DATA RECORDS:

(** * Invoicing service: the invoice routes over a relational store

    A shallow embedding of [app/routes/invoices.py] (the four routes and
    [calculate_invoice_totals]), of the schema, seed data and the two
    functions of [migrations/002_create_invoicing_tables.py], and of the
    smoke test [verify_invoices.py].

    - Python [float] is IEEE binary64: Rocq's primitive floats.
    - Python [int] is [Z]. Converting an int to a float and binding an int
      to a statement raise [OverflowError] outside their ranges.
    - A table is a finite map from rowid (INTEGER PRIMARY KEY, a 64-bit
      integer) to row, with the AUTOINCREMENT counter that SQLite keeps in
      [sqlite_sequence]. A REAL NOT NULL column stores no NaN and stores a
      negative zero as 0.0.
    - A route is a function from the store to a result and a store; an
      exception is a value of [Py.exn]. *)

From Stdlib Require Import PrimFloat SpecFloat FloatOps ZArith.
From stdpp Require Import gmap strings list fin_maps pretty sorting.

Local Open Scope Z_scope.

(** ** Python values, exceptions and the float arithmetic of the pricing code *)
Module Py.

(** Exceptions other than [HTTPException] that the routes can meet. *)
Inductive error :=
| IntegrityError (msg : string)
| NameError (name : string)
| OverflowError (msg : string).

Inductive exn :=
| HTTPException (status_code : Z) (detail : string)
| Error (e : error).

(** [str(e)] for the built-in errors. *)
Definition str (e : error) : string :=
  match e with
  | IntegrityError msg => msg
  | NameError name => "name '" +:+ name +:+ "' is not defined"
  | OverflowError msg => msg
  end.

Inductive result (A : Type) :=
| Ok (a : A)
| Raise (e : exn).
Arguments Ok {A} a.
Arguments Raise {A} e.

#[global] Instance result_ret : MRet result := λ A a, Ok a.
#[global] Instance result_bind : MBind result := λ A B f r,
  match r with
  | Ok a => f a
  | Raise e => Raise e
  end.

(** [float(n)] for an [int]: round to nearest, ties to even; an int whose
    rounding exceeds the largest float raises [OverflowError]. *)
Definition float_of_int (n : Z) : result float :=
  let x := SF2Prim (binary_normalize 53 1024 n 0 false) in
  if is_infinity x
  then Raise (Error (OverflowError "int too large to convert to float"))
  else Ok x.

(** [x * n] with [x] a float and [n] an int: the int is converted first. *)
Definition mul_int (x : float) (n : Z) : result float :=
  y ← float_of_int n; Ok (PrimFloat.mul x y).

End Py.
Export Py.

(** ** The schema of migration 002 *)
Module Schema.
Lemma findCnfBlock_clean B SBeg size c p0 e log f :
  0 <= SBeg -> SBeg + 512 < 2 ^ 64 ->
  size <= Z.of_nat (length c) -> Z.of_nat (length c) < 2 ^ 63 ->
  exists (found : bool) (k p' : Z) (e' : bool),
    findCnfBlock B SBeg size (mkDecSt (mkIstream c p0 false e log) f)
    = (Val (found, SBeg + 512 * k),
       mkDecSt (mkIstream c p' false e'
                  (log ++ candidate_reads SBeg (if found then k + 1 else k)))
               f)
    /\ scan_outcome c B SBeg size found k.
Proof.
  intros HS Hwrap Hsize Hlen. unfold findCnfBlock.
  apply findCnfBlock_loop_clean; try assumption.
  destruct (Z.le_gt_cases 0 size) as [Hnn|Hneg]; [|lia].
  rewrite Nat2Z.inj_add, Z2Nat.id by (apply Z.div_pos; lia).
  pose proof (Z.mul_succ_div_gt size 512 ltac:(lia)). lia.
Qed.

Lemma scan_outcome_found c B SBeg size k :
  scan_outcome c B SBeg size true k ->
  first_block c B SBeg size (SBeg + 512 * k).
Proof.
  intros (Hk & Hbefore & Hlt & Hm). exists k.
  repeat split; try assumption.
  intros i Hi. now apply Hbefore.
Qed.

Lemma first_block_scan c B SBeg size F found k :
  first_block c B SBeg size F ->
  scan_outcome c B SBeg size found k ->
  found = true /\ SBeg + 512 * k = F.
Proof.
  intros (k0 & Hk0 & -> & Hlt0 & Hm0 & Hbefore0) (Hk & Hbefore & Hat).
  destruct (Z.lt_trichotomy k0 k) as [Hlt|[->|Hgt]].
  - destruct (Hbefore k0 ltac:(lia)) as [_ Hno]. congruence.
  - destruct found; [split; reflexivity|lia].
  - destruct found.
    + destruct Hat as [_ Hm]. specialize (Hbefore0 k ltac:(lia)). congruence.
    + lia.
Qed.

Lemma no_block_scan c B SBeg size found k :
  no_block c B SBeg size ->
  scan_outcome c B SBeg size found k ->
  found = false.
Proof.
  intros Hno (Hk & _ & Hat). destruct found; [|reflexivity].
  destruct Hat as [Hlt Hm]. rewrite (Hno k Hk Hlt) in Hm. discriminate.
Qed.

Lemma scan_outcome_not_found c B SBeg size k :
  scan_outcome c B SBeg size false k -> no_block c B SBeg size.
Proof.
  intros (Hk & Hbefore & Hat) i Hi Hlt.
  apply Hbefore. lia.
Qed.

Lemma candidate_reads_spec SBeg n p m :
  (p, m) ∈ candidate_reads SBeg n <->
  m = 2 /\ exists i, 0 <= i < n /\ p = SBeg + 512 * i.
Proof.
  unfold candidate_reads. rewrite list_elem_of_fmap. split.
  - intros (i & Heq & Hin). apply elem_of_seqZ in Hin.
    inversion Heq; subst. split; [reflexivity|]. exists i. split; [lia|reflexivity].
  - intros (-> & i & Hi & ->). exists i. split; [reflexivity|].
    apply elem_of_seqZ. lia.
Qed.

(** C8: on a stream that has not failed, [findCnfBlock] visits the
    candidates [SBeg], [SBeg+512], ... in order, reads exactly two bytes
    at each, returns the first one that carries [(B, 0x20)], gives up at
    the first candidate with [pos + 512 >= streamsize], and no byte it
    reads lies beyond [streamsize - 512]. *)
Theorem findCnfBlock_scan (B : byte) (SBeg streamsize : Z) (st : DecSt) :
  failbit (input st) = false ->
  stream_length (input st) < 2 ^ 63 ->
  streamsize <= stream_length (input st) ->
  0 <= SBeg -> SBeg + 512 < 2 ^ 64 ->
  exists (found : bool) (k : Z) (st' : DecSt),
    findCnfBlock B SBeg streamsize st = (Val (found, SBeg + 512 * k), st')
    /\ reads (input st')
       = reads (input st)
         ++ candidate_reads SBeg (if found then k + 1 else k)
    /\ scan_outcome (content (input st)) B SBeg streamsize found k
    /\ (forall p n,
          (p, n) ∈ candidate_reads SBeg (if found then k + 1 else k) ->
          n = 2 /\ p + n - 1 <= streamsize - 512)
    /\ content (input st') = content (input st)
    /\ failbit (input st') = false
    /\ self st' = self st.
Proof.
  destruct st as [[c p0 fb e log] f]. unfold stream_length. simpl.
  intros -> Hlen Hsize HS Hwrap.
  destruct (findCnfBlock_clean B SBeg streamsize c p0 e log f)
    as (found & k & p' & e' & Heq & Hout); try assumption.
  exists found, k. eexists. split; [exact Heq|]. simpl.
  split; [reflexivity|]. split; [exact Hout|].
  split; [|repeat split].
  intros p n Hin. apply candidate_reads_spec in Hin.
  destruct Hin as (-> & i & Hi & ->). split; [reflexivity|].
  destruct Hout as (Hk & Hbefore & Hat).
  destruct (Z.eq_dec i k) as [->|Hne].
  - destruct found; lia.
  - destruct (Hbefore i) as [Hlt _]; [destruct found; lia|lia].
Qed.

(** *** The channel count *)

Lemma byte_to_Z_bound b : 0 <= Int.byte_to_Z b < 256.
Proof.
  unfold Int.byte_to_Z. pose proof (Byte.to_N_bounded b). lia.
Qed.

Lemma le_to_Z_bound bs :
  0 <= Int.le_to_Z bs < 256 ^ Z.of_nat (length bs).
Proof.
  induction bs as [|b bs IH].
  - simpl. lia.
  - cbn [Int.le_to_Z length]. rewrite Nat2Z.inj_succ, Z.pow_succ_r by lia.
    pose proof (byte_to_Z_bound b). lia.
Qed.

Lemma le_to_Z_bytes_at c p n :
  0 <= p -> 0 <= n -> p + n <= Z.of_nat (length c) ->
  0 <= Int.le_to_Z (bytes_at c p n) < 256 ^ n.
Proof.
  intros Hp Hn Hle. pose proof (le_to_Z_bound (bytes_at c p n)) as H.
  rewrite length_bytes_at in H by assumption. exact H.
Qed.

Lemma isPowerOfTwo_spec n :
  0 <= n < 2 ^ 32 ->
  isPowerOfTwo n = true <-> exists k, 0 <= k /\ n = 2 ^ k.
Proof.
  intros Hn. unfold isPowerOfTwo. rewrite andb_true_iff, negb_true_iff.
  rewrite Z.eqb_neq, Z.eqb_eq. split.
  - intros [Hnz Hland].
    assert (Hu : Int.u32 (n - 1) = n - 1).
    { unfold Int.u32, Int.wrap. apply Z.mod_small. lia. }
    rewrite Hu in Hland.
    exists (Z.log2 n). split; [apply Z.log2_nonneg|].
    destruct (Z.log2_spec n ltac:(lia)) as [Hlo Hhi].
    destruct (Z.eq_dec n (2 ^ Z.log2 n)) as [Heq|Hne]; [exact Heq|exfalso].
    assert (Hlog : Z.log2 (n - 1) = Z.log2 n).
    { apply Z.log2_unique; [apply Z.log2_nonneg|]. lia. }
    assert (Hbit : Z.testbit (Z.land n (n - 1)) (Z.log2 n) = true).
    { rewrite Z.land_spec, Z.bit_log2 by lia.
      rewrite <- Hlog. rewrite Z.bit_log2; [reflexivity|].
      pose proof (Z.pow_pos_nonneg 2 (Z.log2 n) ltac:(lia)
                    (Z.log2_nonneg n)). lia. }
    rewrite Hland, Z.bits_0 in Hbit. discriminate.
  - intros (k & Hk & ->).
    pose proof (Z.pow_pos_nonneg 2 k ltac:(lia) Hk) as Hpos.
    split; [lia|].
    assert (Hu : Int.u32 (2 ^ k - 1) = 2 ^ k - 1).
    { unfold Int.u32, Int.wrap. apply Z.mod_small. lia. }
    rewrite Hu. replace (2 ^ k - 1) with (Z.ones k)
      by (rewrite Z.ones_equiv; lia).
    rewrite Z.land_ones by assumption. apply Z.mod_same. lia.
Qed.

Lemma invalid_num_channels_spec n :
  0 <= n < 2 ^ 32 ->
  invalid_num_channels n = true <->
  (64 <= n <= 65536 /\ ~ exists k, 0 <= k /\ n = 2 ^ k).
Proof.
  intros Hn. unfold invalid_num_channels.
  rewrite !andb_true_iff, negb_true_iff, !Z.leb_le.
  rewrite <- (isPowerOfTwo_spec n Hn).
  destruct (isPowerOfTwo n); intuition congruence.
Qed.

Lemma read_num_channels_clean o c p0 e log f :
  Z.of_nat (length c) < 2 ^ 63 ->
  0 <= num_channel_offset o ->
  num_channel_offset o + 4 <= Z.of_nat (length c) ->
  let n := Int.le_to_Z (bytes_at c (num_channel_offset o) 4) in
  let st' := clean c (num_channel_offset o + 4)
                   (log ++ [(num_channel_offset o, 4)]) f in
  read_num_channels o (mkDecSt (mkIstream c p0 false e log) f)
  = if invalid_num_channels n
    then (Exn (runtime_error "Invalid number of channels"), st')
    else (Val n, st').
Proof.
  intros Hlen Hoff Hend. unfold read_num_channels.
  unfold bind at 1. rewrite seekg_clean by lia.
  unfold bind at 1. rewrite read_binary_data_clean by lia.
  cbv zeta.
  now destruct (invalid_num_channels
                  (Int.le_to_Z (bytes_at c (num_channel_offset o) 4))).
Qed.

(** C4: the channel count [n] read at [num_channel_offset] makes the
    decode throw "Invalid number of channels" exactly when
    [64 <= n <= 65536] and [n] is not a power of two; every other value,
    zero and everything outside the range included, is returned as is. *)
Theorem num_channels_check (o : offsets) (st : DecSt) :
  failbit (input st) = false ->
  stream_length (input st) < 2 ^ 63 ->
  0 <= num_channel_offset o ->
  num_channel_offset o + 4 <= stream_length (input st) ->
  let n := Int.le_to_Z (bytes_at (content (input st))
                                 (num_channel_offset o) 4) in
  let rejected := 64 <= n <= 65536 /\ ~ exists k, 0 <= k /\ n = 2 ^ k in
  exists st',
    (rejected ->
     read_num_channels o st
     = (Exn (runtime_error "Invalid number of channels"), st'))
    /\ (~ rejected -> read_num_channels o st = (Val n, st'))
    /\ (n < 64 \/ 65536 < n -> read_num_channels o st = (Val n, st')).
Proof.
  destruct st as [[c p0 fb e log] f]. unfold stream_length. simpl.
  intros -> Hlen Hoff Hend.
  pose proof (le_to_Z_bytes_at c (num_channel_offset o) 4
                ltac:(lia) ltac:(lia) ltac:(lia)) as Hn.
  change (256 ^ 4) with (2 ^ 32) in Hn.
  pose proof (invalid_num_channels_spec _ Hn) as Hspec.
  rewrite read_num_channels_clean by assumption. cbv zeta.
  eexists.
  destruct (invalid_num_channels
              (Int.le_to_Z (bytes_at c (num_channel_offset o) 4))) eqn:Hinv.
  - split; [intros _; reflexivity|].
    split; [intros Hno; exfalso; apply Hno; now apply Hspec|].
    intros Hout. exfalso.
    destruct (proj1 Hspec eq_refl) as [Hrange _]. lia.
  - assert (Hno : ~ (64 <=
                     Int.le_to_Z (bytes_at c (num_channel_offset o) 4)
                     <= 65536
                     /\ ~ exists k, 0 <= k /\
                         Int.le_to_Z (bytes_at c (num_channel_offset o) 4)
                         = 2 ^ k)).
    { intros H. apply Hspec in H. discriminate. }
    split; [intros H; contradiction|].
    split; intros _; reflexivity.
Qed.

(** *** The word-swapped float *)

Lemma of_bits_le_bytes c0 c1 c2 c3 :
  F32.of_bits (Int.le_to_Z [c0; c1; c2; c3])
  = ieee754_single_of_bytes [c0; c1; c2; c3].
Proof.
  unfold F32.of_bits, ieee754_single_of_bytes. cbn [Int.le_to_Z].
  pose proof (byte_to_Z_bound c0) as H0.
  pose proof (byte_to_Z_bound c1) as H1.
  pose proof (byte_to_Z_bound c2) as H2.
  pose proof (byte_to_Z_bound c3) as H3.
  set (z0 := Int.byte_to_Z c0) in *. set (z1 := Int.byte_to_Z c1) in *.
  set (z2 := Int.byte_to_Z c2) in *. set (z3 := Int.byte_to_Z c3) in *.
  set (w := z0 + 256 * (z1 + 256 * (z2 + 256 * (z3 + 256 * 0)))).
  change (2 ^ 23) with 8388608. change (2 ^ 8) with 256.
  assert (Hs : Z.testbit w 31 = (128 <=? z3)).
  { subst w. destruct (Z.leb_spec 128 z3).
    - apply Z.testbit_true; [lia|]. change (2 ^ 31) with 2147483648.
      Z.div_mod_to_equations; lia.
    - apply Z.testbit_false; [lia|]. change (2 ^ 31) with 2147483648.
      Z.div_mod_to_equations; lia. }
  assert (He : (w / 8388608) mod 256 = 2 * (z3 mod 128) + z2 / 128).
  { subst w. Z.div_mod_to_equations; lia. }
  assert (Hm : w mod 8388608 = 65536 * (z2 mod 128) + 256 * z1 + z0).
  { subst w. Z.div_mod_to_equations; lia. }
  rewrite Hs, He, Hm.
  assert (Hf : 0 <= 65536 * (z2 mod 128) + 256 * z1 + z0 < 8388608).
  { Z.div_mod_to_equations; lia. }
  set (fraction := 65536 * (z2 mod 128) + 256 * z1 + z0) in *.
  destruct (2 * (z3 mod 128) + z2 / 128 =? 0).
  - destruct fraction as [|q|q] eqn:Hq; simpl; try reflexivity; lia.
  - destruct (2 * (z3 mod 128) + z2 / 128 =? 255).
    + destruct fraction as [|q|q] eqn:Hq; simpl; try reflexivity; lia.
    + rewrite (Z.add_comm fraction 8388608).
      destruct (8388608 + fraction) as [|q|q] eqn:Hq; simpl;
        try reflexivity; lia.
Qed.

Lemma readCnfFloat_clean c p log f b0 b1 b2 b3 :
  0 <= p -> bytes_at c p 4 = [b0; b1; b2; b3] ->
  readCnfFloat (clean c p log f)
  = (Val (cnf_float_of_Buf b0 b1 b2 b3),
     clean c (p + 4) (log ++ [(p, 4)]) f).
Proof.
  intros Hp Hb. unfold readCnfFloat, bind.
  assert (Hlen : p + 4 <= Z.of_nat (length c)).
  { apply (f_equal (@length byte)) in Hb. unfold bytes_at in Hb.
    rewrite length_take, length_drop in Hb.
    change (length [b0; b1; b2; b3]) with 4%nat in Hb. lia. }
  rewrite read_local_clean by lia. rewrite Hb. reflexivity.
Qed.


Lemma mul_quarter_exact s m e :
  Zpos (digits2_pos m) = 24 -> -147 <= e <= 104 ->
  F32.mul F32.quarter (S754_finite s m e) = S754_finite s m (e - 2).
Proof.
  intros Hd He. injection Hd as Hd.
  unfold F32.mul, F32.quarter, SFmul, binary_round_aux, shr_fexp.
  change (8388608 * m)%positive
    with (m~0~0~0~0~0~0~0~0~0~0~0~0~0~0~0~0~0~0~0~0~0~0~0)%positive.
  cbn [xorb Zdigits2 digits2_pos]. rewrite Hd.
  cbv [PosDef.Pos.succ].
  unfold fexp, emin, F32.prec, F32.emax.
  change (3 - 128 - 24) with (-149).
  replace (Z.max (47 + (-25 + e) - 24) (-149) - (-25 + e)) with 23
    by lia.
  cbn [shr shr_record_of_loc SpecFloat.iter_pos shr_1 orb loc_of_shr_record
       round_nearest_even shr_m shr_r shr_s fst snd Zdigits2].
  rewrite Hd.
  replace (Z.max (24 + (-25 + e + 23) - 24) (-149) - (-25 + e + 23)) with 0
    by lia.
  cbn [shr shr_record_of_loc shr_m].
  replace (-25 + e + 23) with (e - 2) by lia.
  destruct (Z.leb_spec (e - 2) (128 - 24)); [reflexivity|lia].
Qed.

PROBLEM DESCRIPTION: Using the records above, copy each line that contains "Hsize".

THE ANSWER:
  intros HS Hwrap Hsize Hlen. unfold findCnfBlock.
  intros -> Hlen Hsize HS Hwrap.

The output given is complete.